Start of DATA RECORDS
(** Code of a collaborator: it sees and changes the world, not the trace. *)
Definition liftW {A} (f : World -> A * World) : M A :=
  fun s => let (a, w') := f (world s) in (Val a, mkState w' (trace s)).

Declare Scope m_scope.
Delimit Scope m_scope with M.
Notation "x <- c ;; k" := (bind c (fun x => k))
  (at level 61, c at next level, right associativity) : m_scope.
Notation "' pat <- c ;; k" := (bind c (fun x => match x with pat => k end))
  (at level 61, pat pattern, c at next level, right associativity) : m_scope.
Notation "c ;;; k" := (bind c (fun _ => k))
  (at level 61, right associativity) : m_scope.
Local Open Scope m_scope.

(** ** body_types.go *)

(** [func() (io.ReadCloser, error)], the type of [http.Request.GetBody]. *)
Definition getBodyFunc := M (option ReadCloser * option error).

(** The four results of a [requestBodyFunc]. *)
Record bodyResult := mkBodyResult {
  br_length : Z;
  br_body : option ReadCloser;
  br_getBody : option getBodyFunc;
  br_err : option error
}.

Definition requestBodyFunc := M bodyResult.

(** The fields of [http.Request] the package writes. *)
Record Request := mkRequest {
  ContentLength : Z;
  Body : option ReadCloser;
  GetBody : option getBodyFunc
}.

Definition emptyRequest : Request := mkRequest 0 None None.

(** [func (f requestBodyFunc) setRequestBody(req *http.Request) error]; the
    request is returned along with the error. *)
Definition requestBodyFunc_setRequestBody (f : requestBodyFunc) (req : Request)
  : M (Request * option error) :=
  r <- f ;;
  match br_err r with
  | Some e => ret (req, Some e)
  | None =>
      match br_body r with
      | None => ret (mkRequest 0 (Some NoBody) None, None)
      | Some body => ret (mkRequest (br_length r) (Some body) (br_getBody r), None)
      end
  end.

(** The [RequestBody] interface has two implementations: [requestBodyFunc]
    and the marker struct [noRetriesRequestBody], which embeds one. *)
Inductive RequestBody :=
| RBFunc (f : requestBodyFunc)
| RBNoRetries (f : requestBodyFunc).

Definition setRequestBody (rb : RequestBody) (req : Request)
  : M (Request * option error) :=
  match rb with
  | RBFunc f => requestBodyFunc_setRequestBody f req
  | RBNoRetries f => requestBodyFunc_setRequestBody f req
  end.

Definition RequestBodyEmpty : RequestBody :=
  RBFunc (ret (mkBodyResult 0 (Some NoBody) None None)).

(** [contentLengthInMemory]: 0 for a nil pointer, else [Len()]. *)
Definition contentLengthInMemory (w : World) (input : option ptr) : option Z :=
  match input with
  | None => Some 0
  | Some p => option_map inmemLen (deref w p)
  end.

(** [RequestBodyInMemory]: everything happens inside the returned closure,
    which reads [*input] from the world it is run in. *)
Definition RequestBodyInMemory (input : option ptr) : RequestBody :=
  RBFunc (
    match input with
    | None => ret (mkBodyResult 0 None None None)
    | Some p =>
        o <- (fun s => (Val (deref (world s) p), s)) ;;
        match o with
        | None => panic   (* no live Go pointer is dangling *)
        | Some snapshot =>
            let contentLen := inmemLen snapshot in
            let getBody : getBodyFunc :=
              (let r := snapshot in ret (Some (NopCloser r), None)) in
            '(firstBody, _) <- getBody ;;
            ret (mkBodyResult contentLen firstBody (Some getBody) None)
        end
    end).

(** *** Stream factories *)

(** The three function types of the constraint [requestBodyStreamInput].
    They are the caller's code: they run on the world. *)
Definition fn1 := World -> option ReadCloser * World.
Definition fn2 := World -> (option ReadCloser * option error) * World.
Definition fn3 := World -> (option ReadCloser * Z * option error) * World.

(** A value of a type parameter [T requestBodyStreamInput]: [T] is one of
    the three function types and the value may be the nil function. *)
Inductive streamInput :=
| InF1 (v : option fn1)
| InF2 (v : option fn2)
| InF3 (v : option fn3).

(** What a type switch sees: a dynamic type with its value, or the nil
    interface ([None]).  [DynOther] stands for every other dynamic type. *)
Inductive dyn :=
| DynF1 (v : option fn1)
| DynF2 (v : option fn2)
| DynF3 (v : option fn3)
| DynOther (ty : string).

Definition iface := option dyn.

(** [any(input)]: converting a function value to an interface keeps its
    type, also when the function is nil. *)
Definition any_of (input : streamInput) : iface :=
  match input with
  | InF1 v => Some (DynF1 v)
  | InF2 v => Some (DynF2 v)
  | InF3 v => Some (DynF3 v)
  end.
End of DATA RECORDS
• **TASK REQUIREMENTS**:
Word for word, write out each of the records shown above.

• **TASK RESPONSE**:
(** Code of a collaborator: it sees and changes the world, not the trace. *)
Definition liftW {A} (f : World -> A * World) : M A :=
  fun s => let (a, w') := f (world s) in (Val a, mkState w' (trace s)).

Declare Scope m_scope.
Delimit Scope m_scope with M.
Notation "x <- c ;; k" := (bind c (fun x => k))
  (at level 61, c at next level, right associativity) : m_scope.
Notation "' pat <- c ;; k" := (bind c (fun x => match x with pat => k end))
  (at level 61, pat pattern, c at next level, right associativity) : m_scope.
Notation "c ;;; k" := (bind c (fun _ => k))
  (at level 61, right associativity) : m_scope.
Local Open Scope m_scope.

(** ** body_types.go *)

(** [func() (io.ReadCloser, error)], the type of [http.Request.GetBody]. *)
Definition getBodyFunc := M (option ReadCloser * option error).

(** The four results of a [requestBodyFunc]. *)
Record bodyResult := mkBodyResult {
  br_length : Z;
  br_body : option ReadCloser;
  br_getBody : option getBodyFunc;
  br_err : option error
}.

Definition requestBodyFunc := M bodyResult.

(** The fields of [http.Request] the package writes. *)
Record Request := mkRequest {
  ContentLength : Z;
  Body : option ReadCloser;
  GetBody : option getBodyFunc
}.

Definition emptyRequest : Request := mkRequest 0 None None.

(** [func (f requestBodyFunc) setRequestBody(req *http.Request) error]; the
    request is returned along with the error. *)
Definition requestBodyFunc_setRequestBody (f : requestBodyFunc) (req : Request)
  : M (Request * option error) :=
  r <- f ;;
  match br_err r with
  | Some e => ret (req, Some e)
  | None =>
      match br_body r with
      | None => ret (mkRequest 0 (Some NoBody) None, None)
      | Some body => ret (mkRequest (br_length r) (Some body) (br_getBody r), None)
      end
  end.

(** The [RequestBody] interface has two implementations: [requestBodyFunc]
    and the marker struct [noRetriesRequestBody], which embeds one. *)
Inductive RequestBody :=
| RBFunc (f : requestBodyFunc)
| RBNoRetries (f : requestBodyFunc).

Definition setRequestBody (rb : RequestBody) (req : Request)
  : M (Request * option error) :=
  match rb with
  | RBFunc f => requestBodyFunc_setRequestBody f req
  | RBNoRetries f => requestBodyFunc_setRequestBody f req
  end.

Definition RequestBodyEmpty : RequestBody :=
  RBFunc (ret (mkBodyResult 0 (Some NoBody) None None)).

(** [contentLengthInMemory]: 0 for a nil pointer, else [Len()]. *)
Definition contentLengthInMemory (w : World) (input : option ptr) : option Z :=
  match input with
  | None => Some 0
  | Some p => option_map inmemLen (deref w p)
  end.

(** [RequestBodyInMemory]: everything happens inside the returned closure,
    which reads [*input] from the world it is run in. *)
Definition RequestBodyInMemory (input : option ptr) : RequestBody :=
  RBFunc (
    match input with
    | None => ret (mkBodyResult 0 None None None)
    | Some p =>
        o <- (fun s => (Val (deref (world s) p), s)) ;;
        match o with
        | None => panic   (* no live Go pointer is dangling *)
        | Some snapshot =>
            let contentLen := inmemLen snapshot in
            let getBody : getBodyFunc :=
              (let r := snapshot in ret (Some (NopCloser r), None)) in
            '(firstBody, _) <- getBody ;;
            ret (mkBodyResult contentLen firstBody (Some getBody) None)
        end
    end).

(** *** Stream factories *)

(** The three function types of the constraint [requestBodyStreamInput].
    They are the caller's code: they run on the world. *)
Definition fn1 := World -> option ReadCloser * World.
Definition fn2 := World -> (option ReadCloser * option error) * World.
Definition fn3 := World -> (option ReadCloser * Z * option error) * World.

(** A value of a type parameter [T requestBodyStreamInput]: [T] is one of
    the three function types and the value may be the nil function. *)
Inductive streamInput :=
| InF1 (v : option fn1)
| InF2 (v : option fn2)
| InF3 (v : option fn3).

(** What a type switch sees: a dynamic type with its value, or the nil
    interface ([None]).  [DynOther] stands for every other dynamic type. *)
Inductive dyn :=
| DynF1 (v : option fn1)
| DynF2 (v : option fn2)
| DynF3 (v : option fn3)
| DynOther (ty : string).

Definition iface := option dyn.

(** [any(input)]: converting a function value to an interface keeps its
    type, also when the function is nil. *)
Definition any_of (input : streamInput) : iface :=
  match input with
  | InF1 v => Some (DynF1 v)
  | InF2 v => Some (DynF2 v)
  | InF3 v => Some (DynF3 v)
  end.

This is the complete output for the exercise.